TASK TO COMPLETE —
Go through the entries below and collect each line with the string "which" in it.
*** MATERIAL FOR THE TASK
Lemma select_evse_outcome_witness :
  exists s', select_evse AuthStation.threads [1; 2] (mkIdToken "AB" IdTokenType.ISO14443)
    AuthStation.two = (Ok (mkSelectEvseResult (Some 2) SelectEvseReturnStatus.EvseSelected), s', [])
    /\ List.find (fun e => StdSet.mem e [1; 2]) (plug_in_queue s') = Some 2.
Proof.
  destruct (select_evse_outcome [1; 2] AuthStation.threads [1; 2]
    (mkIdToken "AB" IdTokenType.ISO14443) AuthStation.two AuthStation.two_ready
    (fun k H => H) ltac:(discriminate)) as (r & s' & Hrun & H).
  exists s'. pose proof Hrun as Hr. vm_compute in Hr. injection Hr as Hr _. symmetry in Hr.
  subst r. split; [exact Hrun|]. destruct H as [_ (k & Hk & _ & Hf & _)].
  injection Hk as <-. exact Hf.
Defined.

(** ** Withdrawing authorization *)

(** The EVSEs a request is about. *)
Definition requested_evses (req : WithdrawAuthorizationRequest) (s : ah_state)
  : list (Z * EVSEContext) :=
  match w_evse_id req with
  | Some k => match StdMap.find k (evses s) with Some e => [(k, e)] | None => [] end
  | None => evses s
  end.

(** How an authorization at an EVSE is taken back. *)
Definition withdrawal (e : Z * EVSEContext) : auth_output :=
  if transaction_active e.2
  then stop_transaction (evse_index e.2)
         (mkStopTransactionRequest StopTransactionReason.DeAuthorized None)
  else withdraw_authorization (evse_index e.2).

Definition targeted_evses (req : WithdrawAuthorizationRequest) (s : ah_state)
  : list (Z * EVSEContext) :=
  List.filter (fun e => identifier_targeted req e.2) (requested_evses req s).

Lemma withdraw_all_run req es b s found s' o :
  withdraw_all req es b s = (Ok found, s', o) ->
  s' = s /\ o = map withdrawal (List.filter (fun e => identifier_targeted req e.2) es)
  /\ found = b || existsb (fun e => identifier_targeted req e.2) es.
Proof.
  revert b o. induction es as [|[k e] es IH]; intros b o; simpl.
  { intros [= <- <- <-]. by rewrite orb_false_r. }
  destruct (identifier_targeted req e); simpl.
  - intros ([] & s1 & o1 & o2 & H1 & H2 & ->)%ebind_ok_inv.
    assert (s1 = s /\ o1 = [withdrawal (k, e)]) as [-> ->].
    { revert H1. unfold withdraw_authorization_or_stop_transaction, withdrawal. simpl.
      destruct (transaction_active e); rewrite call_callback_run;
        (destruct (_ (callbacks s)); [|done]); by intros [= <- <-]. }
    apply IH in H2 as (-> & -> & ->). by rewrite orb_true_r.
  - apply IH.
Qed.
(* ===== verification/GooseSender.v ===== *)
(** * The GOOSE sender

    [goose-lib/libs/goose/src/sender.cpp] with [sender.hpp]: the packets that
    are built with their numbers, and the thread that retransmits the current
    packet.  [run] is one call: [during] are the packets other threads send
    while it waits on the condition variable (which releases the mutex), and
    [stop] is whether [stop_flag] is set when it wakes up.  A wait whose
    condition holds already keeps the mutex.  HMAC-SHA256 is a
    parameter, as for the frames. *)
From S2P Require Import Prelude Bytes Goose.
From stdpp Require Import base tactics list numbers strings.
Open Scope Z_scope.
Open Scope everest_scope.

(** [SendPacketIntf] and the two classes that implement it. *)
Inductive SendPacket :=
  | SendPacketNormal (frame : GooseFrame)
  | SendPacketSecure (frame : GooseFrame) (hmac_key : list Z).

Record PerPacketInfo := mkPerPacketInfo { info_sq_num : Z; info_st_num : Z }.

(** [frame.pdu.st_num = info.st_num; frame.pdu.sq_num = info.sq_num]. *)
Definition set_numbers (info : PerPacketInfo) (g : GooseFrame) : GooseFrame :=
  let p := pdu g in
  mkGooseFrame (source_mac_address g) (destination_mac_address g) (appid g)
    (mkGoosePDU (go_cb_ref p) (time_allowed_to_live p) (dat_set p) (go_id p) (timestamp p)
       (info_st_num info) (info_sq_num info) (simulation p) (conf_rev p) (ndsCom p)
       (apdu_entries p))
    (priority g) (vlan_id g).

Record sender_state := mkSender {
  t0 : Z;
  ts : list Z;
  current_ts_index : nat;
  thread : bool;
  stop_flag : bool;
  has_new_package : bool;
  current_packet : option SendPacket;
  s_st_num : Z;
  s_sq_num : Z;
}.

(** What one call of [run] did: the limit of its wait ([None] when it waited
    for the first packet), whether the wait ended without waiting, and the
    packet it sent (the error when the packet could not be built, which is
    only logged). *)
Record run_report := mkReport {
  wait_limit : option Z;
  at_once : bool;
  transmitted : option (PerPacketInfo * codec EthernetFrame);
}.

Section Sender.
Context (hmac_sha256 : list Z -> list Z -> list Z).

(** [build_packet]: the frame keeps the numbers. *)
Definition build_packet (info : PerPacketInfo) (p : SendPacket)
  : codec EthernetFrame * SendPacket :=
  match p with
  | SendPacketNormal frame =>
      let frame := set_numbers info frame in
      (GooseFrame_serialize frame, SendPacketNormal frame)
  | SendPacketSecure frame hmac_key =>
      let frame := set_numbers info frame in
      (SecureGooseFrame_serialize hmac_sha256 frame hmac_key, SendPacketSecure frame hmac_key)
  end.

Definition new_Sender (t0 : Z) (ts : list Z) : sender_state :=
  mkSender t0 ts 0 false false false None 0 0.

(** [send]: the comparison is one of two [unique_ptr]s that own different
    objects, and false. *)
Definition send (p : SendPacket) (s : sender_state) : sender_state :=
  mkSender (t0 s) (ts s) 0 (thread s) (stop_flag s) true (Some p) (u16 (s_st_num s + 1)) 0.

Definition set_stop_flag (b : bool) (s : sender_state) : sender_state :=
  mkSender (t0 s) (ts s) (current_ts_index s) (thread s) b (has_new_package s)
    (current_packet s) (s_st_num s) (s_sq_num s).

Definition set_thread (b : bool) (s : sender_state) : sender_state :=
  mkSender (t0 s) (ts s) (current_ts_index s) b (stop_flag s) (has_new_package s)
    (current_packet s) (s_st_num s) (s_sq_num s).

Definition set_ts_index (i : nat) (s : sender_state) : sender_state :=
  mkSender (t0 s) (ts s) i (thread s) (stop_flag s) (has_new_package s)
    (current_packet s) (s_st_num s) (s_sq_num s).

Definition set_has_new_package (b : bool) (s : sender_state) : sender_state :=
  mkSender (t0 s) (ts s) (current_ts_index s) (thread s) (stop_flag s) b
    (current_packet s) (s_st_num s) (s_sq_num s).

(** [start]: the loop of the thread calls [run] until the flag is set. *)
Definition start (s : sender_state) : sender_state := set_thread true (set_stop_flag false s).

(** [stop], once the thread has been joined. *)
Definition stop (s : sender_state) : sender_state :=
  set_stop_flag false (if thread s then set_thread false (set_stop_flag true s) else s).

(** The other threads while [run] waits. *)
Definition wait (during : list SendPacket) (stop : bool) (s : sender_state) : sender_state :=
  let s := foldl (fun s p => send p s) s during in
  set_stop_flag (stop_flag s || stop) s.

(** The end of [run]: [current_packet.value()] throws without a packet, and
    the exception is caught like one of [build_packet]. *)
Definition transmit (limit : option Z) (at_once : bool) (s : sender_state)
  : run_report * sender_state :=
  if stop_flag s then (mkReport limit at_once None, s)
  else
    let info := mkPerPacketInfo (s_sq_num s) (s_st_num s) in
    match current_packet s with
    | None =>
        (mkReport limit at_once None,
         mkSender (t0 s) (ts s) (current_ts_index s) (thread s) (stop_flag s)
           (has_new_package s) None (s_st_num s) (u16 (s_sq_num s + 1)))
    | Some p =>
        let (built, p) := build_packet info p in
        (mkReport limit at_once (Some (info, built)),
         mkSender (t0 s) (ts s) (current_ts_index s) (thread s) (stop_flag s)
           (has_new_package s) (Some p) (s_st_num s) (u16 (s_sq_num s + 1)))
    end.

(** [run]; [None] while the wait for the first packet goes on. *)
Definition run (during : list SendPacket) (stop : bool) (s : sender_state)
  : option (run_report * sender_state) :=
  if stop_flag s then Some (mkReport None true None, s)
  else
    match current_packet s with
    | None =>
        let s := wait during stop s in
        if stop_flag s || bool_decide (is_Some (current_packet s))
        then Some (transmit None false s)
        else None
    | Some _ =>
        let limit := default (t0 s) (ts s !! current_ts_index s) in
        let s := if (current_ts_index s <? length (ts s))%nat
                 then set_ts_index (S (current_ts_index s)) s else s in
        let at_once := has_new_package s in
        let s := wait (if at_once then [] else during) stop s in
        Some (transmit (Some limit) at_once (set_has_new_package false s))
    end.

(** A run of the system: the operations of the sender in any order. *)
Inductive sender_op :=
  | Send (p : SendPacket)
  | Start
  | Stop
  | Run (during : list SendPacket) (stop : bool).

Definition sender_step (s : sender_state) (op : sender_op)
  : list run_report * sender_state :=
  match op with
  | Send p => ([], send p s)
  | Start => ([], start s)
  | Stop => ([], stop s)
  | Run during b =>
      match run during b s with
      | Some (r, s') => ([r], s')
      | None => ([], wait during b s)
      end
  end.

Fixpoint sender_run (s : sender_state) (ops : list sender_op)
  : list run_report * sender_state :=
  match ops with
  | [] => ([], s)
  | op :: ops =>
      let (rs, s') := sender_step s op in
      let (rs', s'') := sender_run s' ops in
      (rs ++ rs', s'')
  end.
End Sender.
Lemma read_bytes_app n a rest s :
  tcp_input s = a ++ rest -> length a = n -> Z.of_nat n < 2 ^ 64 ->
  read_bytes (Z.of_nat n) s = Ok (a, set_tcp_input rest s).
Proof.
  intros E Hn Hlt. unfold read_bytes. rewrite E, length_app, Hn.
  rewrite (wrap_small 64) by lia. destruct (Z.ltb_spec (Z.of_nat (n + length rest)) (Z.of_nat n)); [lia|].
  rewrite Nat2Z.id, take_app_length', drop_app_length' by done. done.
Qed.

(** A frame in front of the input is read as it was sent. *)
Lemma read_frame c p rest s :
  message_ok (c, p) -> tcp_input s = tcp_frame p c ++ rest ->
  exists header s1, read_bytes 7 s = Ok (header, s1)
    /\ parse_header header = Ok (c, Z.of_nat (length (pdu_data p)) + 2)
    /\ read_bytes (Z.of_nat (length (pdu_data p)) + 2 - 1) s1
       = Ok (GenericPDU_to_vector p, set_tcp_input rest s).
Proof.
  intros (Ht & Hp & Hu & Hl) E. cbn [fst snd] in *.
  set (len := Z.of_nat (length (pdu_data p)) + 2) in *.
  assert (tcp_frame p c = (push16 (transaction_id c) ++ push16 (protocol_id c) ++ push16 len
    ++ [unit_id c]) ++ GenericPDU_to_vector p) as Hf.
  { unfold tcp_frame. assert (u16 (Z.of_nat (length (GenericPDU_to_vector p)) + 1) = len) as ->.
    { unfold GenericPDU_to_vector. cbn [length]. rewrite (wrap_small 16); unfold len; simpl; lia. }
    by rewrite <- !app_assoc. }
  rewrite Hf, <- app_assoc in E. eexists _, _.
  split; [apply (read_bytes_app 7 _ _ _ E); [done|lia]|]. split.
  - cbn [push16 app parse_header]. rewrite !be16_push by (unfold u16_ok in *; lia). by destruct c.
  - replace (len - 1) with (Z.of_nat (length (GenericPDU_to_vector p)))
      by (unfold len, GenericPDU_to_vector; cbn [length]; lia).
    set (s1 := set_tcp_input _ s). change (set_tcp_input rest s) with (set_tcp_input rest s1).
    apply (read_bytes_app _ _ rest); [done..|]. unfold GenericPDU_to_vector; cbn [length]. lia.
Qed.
******
SOLUTION FOR THIS EXERCISE —
    while it waits on the condition variable (which releases the mutex), and
    packet it sent (the error when the packet could not be built, which is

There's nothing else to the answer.